I came to Dordt as an Undeclared major. Even though I wanted to pick a major so I could avoid the awkward "Well what are you interested in?" conversations, I found that list of major on Dordt's website to be too overwhelming to pick one. A lot of majors looked interesting--really interesting, actually--but I had no way of picking just one to pursue.
So, I came to Dordt as an Undeclared major. That decision was one of the best decisions I made going to college (and, like all my good decisions, it was a result of good advice from others). While many people do really have an idea of what they are passionate about, it was much better for me to have the freedom to try out different classes from different majors. What I needed was not more time to "discover" my passion; what I needed was to have a taste of different fields to see what I liked.
As I've said in some of my previous blog posts, I am now a Communication and English major. I chose Communication at the end of my freshman year, and added English at the beginning of my sophomore year.
Something interesting about a major like Communication is that nobody really knows what it is. "Oh, you're a Communication major. Nice. What do you study, exactly?" Um, communication? I chose Communication because I loved the intro class, and I wanted more of it, not really because I knew what all it was. The same goes for my English major: every semester I take different classes and discover new aspects of the English field. Every semester I discover another reason I love my major.
From Mass Media to Interpersonal Communication to Small Groups, I find human communication more and more fascinating. From Literary Theory to British Literature to Expository Writing, I find the study of "the human condition" and of putting that condition down on paper to be invigorating. And this hasn't happened overnight; it has been a developing passion, one that becomes bigger the more I feed it.
This semester is my first semester without any core classes. While I love that core classes expand my knowledge and ability in other ways and allow me to have a more complete view of the world, I am loving this concentration on my majors. I'm in one Communication class, four English classes, and an independent study on Greek and Roman mythology (yes, this is real life). My homework is largely reading and creative writing. I'm being pushed and guided into being a better writer, reader, and communicator. Does it get any better? You could say my majors are on point.
Now, I realize that this isn't everybody's story. People from all majors find they love what they're studying. People from all majors find that they wish they were studying something else (and sometimes switching majors is a good choice!). Often the story is that people find that they love what they're studying, and yet they are burnt out from the tests and the papers and the sheer amount of work they have to do.
Really, I don't walk around campus everyday on fire for learning. I'm feeling very inspired now as I sit by my window and drink coffee, but if you ask me at 1:00 AM how glad I am to be writing that paper, I'm not going to be so enthusiastic. Like anyone, I'm tempted to skip classes or to just skim the readings. However, a letter from my recently graduated sister reminded me that we won't have these opportunities to learn forever.

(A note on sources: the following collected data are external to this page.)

(* ===== verification/SwapRuns.v ===== *)
(** The acceptance of a swap offer run alone, and the runs that show what the
    claims leave open: an escrow released twice. *)
From S2P Require Export SwapProps.
From stdpp Require Import options.
#[local] Set Default Proof Using "Type*".
Open Scope Z_scope.
Local Open Scope go_scope.

Module swapruns.
Import redislock swap swappg swapprops.

Section alone.
Context `{UUIDLib}.

(** One offer was rewritten to one of the statuses. *)
Definition rewritten (id : string) (statuses : list SwapOfferStatus) (w w' : World) : Prop :=
  exists u r', uuid_Parse id = Some u /\ table w' = <[u := r']> (table w) /\ sw_Status r' ∈ statuses.

(** An offer open to a user at a time. *)
Definition open_to (userID : string) (now : time) (r : SwapRow) : Prop :=
  sw_Status r = SwapOfferStatusCreated /\ time_After now (sw_ExpiresAt r) = false /\
  forall o, sw_OffereeUserID r = Some o -> uuid_String o = userID.

Lemma wp_EGet id w (Q : result (option SwapOffer) -> World -> Prop) :
  (forall u r w', uuid_Parse id = Some u -> table w !! u = Some r -> table w' = table w ->
     w_calls w' = w_calls w -> w_now w' = w_now w -> Q (Ok (Some (scanned r))) w') ->
  (forall e w', table w' = table w -> w_calls w' = w_calls w -> Q (Err e) w') ->
  wp (perform _ (EGetSwapOfferByID id)) w Q.
Proof.
  intros Hs He. apply wp_in_db, wp_bind, wp_pg_exec; [|intros; by apply He].
  intros o t db' Hq Ht. destruct (uuid_Parse id) as [u|] eqn:Hu; [|done]. injection Hq as <- <-.
  destruct (pg_tables (w_db w) !! u) as [r|] eqn:Hr; cbn; [|by apply He].
  apply wp_ret. by apply (Hs u).
Qed.

Lemma wp_EGetByID id w (Q : result (option User) -> World -> Prop) :
  (forall r w', r <> Panic -> table w' = table w -> w_calls w' = w_calls w -> Q r w') ->
  wp (perform _ (EGetByID id)) w Q.
Proof.
  intros HQ. unfold wp, perform, ask_user. cbn [fst snd]. apply HQ; [|done..]. unfold answer. by case_match.
Qed.

Lemma wp_wallet id w (Q : result (option User) -> World -> Prop) :
  (forall r w', r <> Panic -> table w' = table w -> w_calls w' = w_calls w -> Q r w') ->
  wp (run perform (wallet_of id)) w Q.
Proof.
  intros HQ. unfold wallet_of. apply wp_ptry, wp_act, wp_EGetByID. intros [u|e|] w' Hp Ht Hc; [|by apply HQ|done].
  by apply HQ.
Qed.

Lemma wp_ECas id s s' hash w (Q : result bool -> World -> Prop) :
  (forall w', row_set id (λ x, sw_Status x = s) s' (table w) (table w') -> w_calls w' = w_calls w ->
     Q (Ok true) w') ->
  (forall r w', r <> Ok true -> r <> Panic -> table w' = table w -> w_calls w' = w_calls w -> Q r w') ->
  wp (perform _ (ECompareAndSwapStatus id s s' hash)) w Q.
Proof.
  intros Hs Hn. apply wp_in_db_at, wp_bind, wp_update_offer.
  - intros db' Ht. by apply Hn.
  - intros e db' Ht. by apply Hn.
  - intros u r db' Hu Hr Hh Ht. apply Hs; [|done]. unfold has_status in Hh. go_bool. by repeat eexists.
Qed.

Lemma wp_on_chain c w (Q : result string -> World -> Prop) :
  (forall tx w', table w' = table w -> w_calls w' = w_calls w ++ [(c, true)] -> Q (Ok tx) w') ->
  (forall e l w', table w' = table w -> w_calls w' = w_calls w ++ [(c, l)] -> Q (Err e) w') ->
  wp (on_chain c) w Q.
Proof.
  intros Hs He. unfold wp, on_chain. cbn [fst snd].
  destruct (default _ (head (w_chain w))) as [tx|e l]; cbn [client_answer landed];
    [by apply Hs|by apply (He e l)].
Qed.

(** The table and the calls after a call, from those after its claim. *)
Definition accept_post (offerID : string) (w : World) (r : result SwapOffer) (w' : World) : Prop :=
  match r with
  | Ok o => so_Status o = SwapOfferStatusAccepted /\
      (exists wallet, w_calls w' = w_calls w ++ [(AcceptSwap offerID wallet, true)]) /\
      rewritten offerID [SwapOfferStatusAccepted] w w'
  | Err _ =>
      rewritten offerID [SwapOfferStatusCreated; SwapOfferStatusAccepted] w w' /\
      (exists wallet l, w_calls w' = w_calls w ++ [(AcceptSwap offerID wallet, l)])
  | Panic => w_calls w' = w_calls w
  end.

(** A row that was rewritten once is rewritten again. *)
Lemma row_set_rewritten id from s statuses w w1 w' u r1 :
  uuid_Parse id = Some u -> table w1 = <[u := r1]> (table w) ->
  row_set id from s (table w1) (table w') -> s ∈ statuses -> rewritten id statuses w w'.
Proof.
  intros Hu H1 (u' & r & hash & now & Hu' & _ & _ & Ht) Hs. assert (u' = u) as -> by congruence.
  exists u, (set_status s hash now r). split; [done|]. by rewrite Ht, H1, insert_insert_eq.
Qed.

Lemma accept_claimed_wp offerID offer acceptor w w1 u r1 :
  uuid_Parse offerID = Some u -> table w1 = <[u := r1]> (table w) ->
  sw_Status r1 = SwapOfferStatusAccepted -> w_calls w1 = w_calls w ->
  wp (run perform (accept_claimed offerID offer acceptor)) w1 (accept_post offerID w).
Proof.
  intros Hu H1 Hst Hc1. unfold accept_claimed. apply wp_pbind, wp_pderef; [intros a _|by intros].
  apply wp_ptry, wp_act, wp_on_chain; [intros tx w2 H2 Hc2|intros err l w2 H2 Hc2];
    rewrite H1 in H2; rewrite Hc1 in Hc2.
  - apply wp_pbind, wp_ptry, wp_act, wp_in_db_at, wp_bind, wp_update_offer.
    + intros db' Ht. apply wp_fail. split_and!; [done|by eexists|]. exists u, r1.
      split_and!; [done|unfold table in *; cbn; congruence|rewrite Hst; by left].
    + intros e db' Ht. split_and!; [done|by eexists|]. exists u, r1.
      split_and!; [done|unfold table in *; cbn; congruence|rewrite Hst; by left].
    + intros v r db' Hv Hr _ Ht. apply wp_ret. split_and!; [done|by eexists|].
      assert (v = u) as -> by congruence. eexists u, _.
      split_and!; [done|unfold table in *; cbn; rewrite Ht, H2; by rewrite insert_insert_eq|by left].
  - apply wp_pbind, wp_ptry, wp_act, wp_ECas.
    + intros w3 Hset Hc3. split; [|eexists _, _; cbn; by rewrite Hc3, Hc2]. eapply row_set_rewritten; [done|done|done|by left].
    + intros r w3 _ Hp Ht Hc3. destruct r as [b|e|]; [| |done]; (split; [|eexists _, _; cbn; by rewrite Hc3, Hc2]);
        exists u, r1; (split_and!; [done|cbn; by rewrite Ht, H2|rewrite Hst; right; by left]).
Qed.

End alone.

(** ** Runs over one offer of the user 1 that expired at 100 *)
Definition demo_row (status : SwapOfferStatus) (expires : time) : SwapRow :=
  {| sw_ID := 9; sw_CircleID := 4; sw_OfferorUserID := 1; sw_OffereeUserID := None;
     sw_OfferorAsset := "XLM"; sw_OfferorAmount := 5; sw_RequestedAsset := "USDC";
     sw_RequestedAmount := 1; sw_Status := status; sw_TransactionHash := None;
     sw_ExpiresAt := expires; sw_CreatedAt := 0; sw_UpdatedAt := 0 |}%N%Z%string.
Definition demo_offer : string := "xxxxxxxxx".
Definition demo_user : User := {| u_ID := 1; u_WalletAddress := "GA" |}%N%string.
Definition demo_world (now : time) (faults : list (option pg_fault)) : World :=
  {| w_db := {| pg_tables := <[9%N := demo_row SwapOfferStatusCreated 100]> ∅; pg_tx := None;
                pg_faults := faults |};
     w_now := now; w_redis := ∅; w_tokens := []; w_net := [];
     w_users := replicate 4 (inl (Some demo_user)); w_chain := [Confirmed "tx1"; Confirmed "tx2"; Confirmed "tx3"]%string;
     w_calls := [] |}.

(** The statement that finalizes a sweep fails after the chain released the escrow:
    the claim is given back, and the next sweep releases the escrow of the same
    offer again. *)
Theorem sweep_releases_twice fault :
  let w := demo_world 200 [None; None; Some fault; None] in
  let '(r1, w1) := run perform SweepExpiredOffers w in
  let '(r2, w2) := run perform SweepExpiredOffers w1 in
  (r1, r2) = (Ok 0, Ok 1) /\
  w_calls w2 = [(CancelSwap demo_offer "GA", true); (CancelSwap demo_offer "GA", true)]%string.
Proof. by vm_compute. Qed.

(** A poll of the acceptance that ends without an answer: the call fails and gives
    the offer back, and the ledger takes the acceptance afterwards.  The offer is
    open again while its escrow has moved, and the next user is sent to the
    contract for it. *)
Theorem unconfirmed_acceptance_reopens :
  let w0 := demo_world 50 [] in
  let late := Failing (Errorf "transaction not confirmed") true in
  let gone := Failing (Errorf "contract error: swap is not open") false in
  let w := {| w_db := w_db w0; w_now := 50; w_redis := ∅; w_tokens := []; w_net := [];
              w_users := w_users w0; w_chain := [late; gone]; w_calls := [] |} in
  let '(r1, w1) := run perform (AcceptSwapOffer "xx" demo_offer) w in
  let '(r2, w2) := run perform (AcceptSwapOffer "xx" demo_offer) w1 in
  is_ok r1 = false /\ sw_Status <$> (table w1 !! 9%N) = Some SwapOfferStatusCreated /\
  is_ok r2 = false /\
  w_calls w2 = [(AcceptSwap demo_offer "GA", true); (AcceptSwap demo_offer "GA", false)]%string.
Proof. by vm_compute. Qed.

(** A failed release of the claim leaves the offer in the sweeping state, which no
    later sweep lists: its escrow stays. *)
Theorem failed_claim_release_strands fault now :
  let w := demo_world 200 [None; None; Some fault; Some fault] in
  let w1 := (run perform SweepExpiredOffers w).2 in
  let w2 := {| w_db := w_db w1; w_now := now; w_redis := ∅; w_tokens := []; w_net := [];
               w_users := w_users w1; w_chain := w_chain w1; w_calls := w_calls w1 |} in
  sw_Status <$> (table w1 !! 9%N) = Some SwapOfferStatusSweeping /\
  run perform SweepExpiredOffers w2 = (Ok 0, w2).
Proof. by vm_compute. Qed.

(** A cancellation claims nothing: it cancels on the chain an offer that another
    user accepted since the cancellation read it. *)
Definition cancel_against_accept : list (turn (W := World) (L := scall)) :=
  [Start (SCancel "x" demo_offer); Start (SAccept "xx" demo_offer); Run 0; Run 0;
   Run 1; Run 1; Run 1; Run 1; Run 1; Run 1; Run 0; Run 0]%string%nat.
Theorem cancel_moves_accepted_offer :
  let c := schedule perform start cancel_against_accept (demo_world 50 [], []) in
  w_calls c.1 = [(AcceptSwap demo_offer "GA", true); (CancelSwap demo_offer "GA", true)]%string /\
  sw_Status <$> (table c.1 !! 9%N) = Some SwapOfferStatusCancelled.
Proof. by vm_compute. Qed.

(** *** The hypotheses of the theorems hold on runs *)
Definition two_sweepers : list (turn (W := World) (L := scall)) :=
  [Start (SSweep false); Start (SSweep false); Start (SAccept "xx" demo_offer);
   Run 0; Run 1; Run 0; Run 1; Run 0; Run 1; Run 0; Run 1; Run 0; Run 1; Run 2; Run 0]%string%nat.
Definition at_release : World * Pool := schedule perform start two_sweepers (demo_world 200 [], []).

Lemma at_release_reachable : reachable perform start env (demo_world 200 []) at_release.
Proof. unfold reachable, at_release. by apply schedule_steps_closed. Qed.

Lemma escrow_exclusive_witness :
  (snd <$> at_release.2 !! 0%nat) ≫= moving = Some 9%N /\
  (0%nat = 0%nat /\ closed_row (table at_release.1) 9%N).
Proof.
  split; [by vm_compute|].
  destruct (at_release.2 !! 0%nat) as [[l p]|] eqn:E; [|by vm_compute in E].
  apply (escrow_exclusive (demo_world 200 []) at_release.1 at_release.2 0 0 l l p p 9%N).
  - rewrite <-surjective_pairing. apply at_release_reachable.
  - exact E.
  - exact E.
  - vm_compute in E. injection E as <- <-. by vm_compute.
  - vm_compute in E. injection E as <- <-. by vm_compute.
  - vm_compute in E. by injection E as <- <-.
  - vm_compute in E. by injection E as <- <-.
Defined.

(** The sweeper 0 is about to finalize; the others go on, and a third one starts. *)
Definition at_finalize : World * Pool := schedule perform start [Run 0%nat] at_release.
Definition after_finalize : list (turn (W := World) (L := scall)) :=
  [Run 1; Start (SSweep false); Run 2; Run 3; Run 3; Run 3; Run 1; Run 2; Run 0]%nat.

Lemma at_finalize_reachable : reachable perform start env (demo_world 200 []) at_finalize.
Proof.
  unfold reachable. etrans; [apply at_release_reachable|]. unfold at_finalize.
  by apply (schedule_steps_closed perform start env [Run 0%nat] at_release).
Qed.

Lemma demo_finalized :
  (perform unit (EFinalizeSweep demo_offer (Some "tx1"%string)) at_finalize.1).1 = Ok tt.
Proof. by vm_compute. Qed.

Lemma swept_offer_closed_witness : exists l id hash k,
  at_finalize.2 !! 0%nat = Some (l, Act (EFinalizeSweep id hash) k) /\
  let c := schedule perform start after_finalize
    ((perform unit (EFinalizeSweep id hash) at_finalize.1).2, <[0%nat := (l, k (Ok tt))]> at_finalize.2) in
  closed_row (table c.1) 9%N /\
  forall j lj p, c.2 !! j = Some (lj, p) -> moving p = Some 9%N -> is_cancel lj = true.
Proof.
  destruct (at_finalize.2 !! 0%nat) as [[l p]|] eqn:E; [|by vm_compute in E].
  assert (match p with
          | Act e _ => match e with
                       | EFinalizeSweep id hash => id = demo_offer /\ hash = Some "tx1"%string /\ l = SSweep false
                       | _ => False end
          | _ => False end) as Hp by (vm_compute in E; injection E as <- <-; by vm_compute).
  destruct p as [r|X e k]; [destruct Hp|]. destruct e; try (exfalso; exact Hp).
  destruct Hp as (-> & -> & ->).
  exists (SSweep false), demo_offer, (Some "tx1"%string), k. split; [reflexivity|].
  apply (swept_offer_closed (demo_world 200 []) at_finalize.1 at_finalize.2 0 (SSweep false) demo_offer
    (Some "tx1"%string) k (perform unit (EFinalizeSweep demo_offer (Some "tx1"%string)) at_finalize.1).2).
  - rewrite <-surjective_pairing. apply at_finalize_reachable.
  - exact E.
  - reflexivity.
  - rewrite <-demo_finalized. apply surjective_pairing.
  - reflexivity.
  - by apply (schedule_steps_closed perform start env after_finalize).
Defined.
End swapruns.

So what am I trying to offer? Advice to become an English or Communication major? Well, no, although it isn't a bad idea. Inspiration to wake up every morning, rarin' to get to class? No again, although that wouldn't be bad either. I suppose what I'm offering is encouragement. Encouragement that you can develop a passion for something, whether now or later. Encouragement to remember, despite the papers and tests, why you love what you're studying, whether that be Communication, Education, Agriculture, Nursing, Mathematics, or Psychology.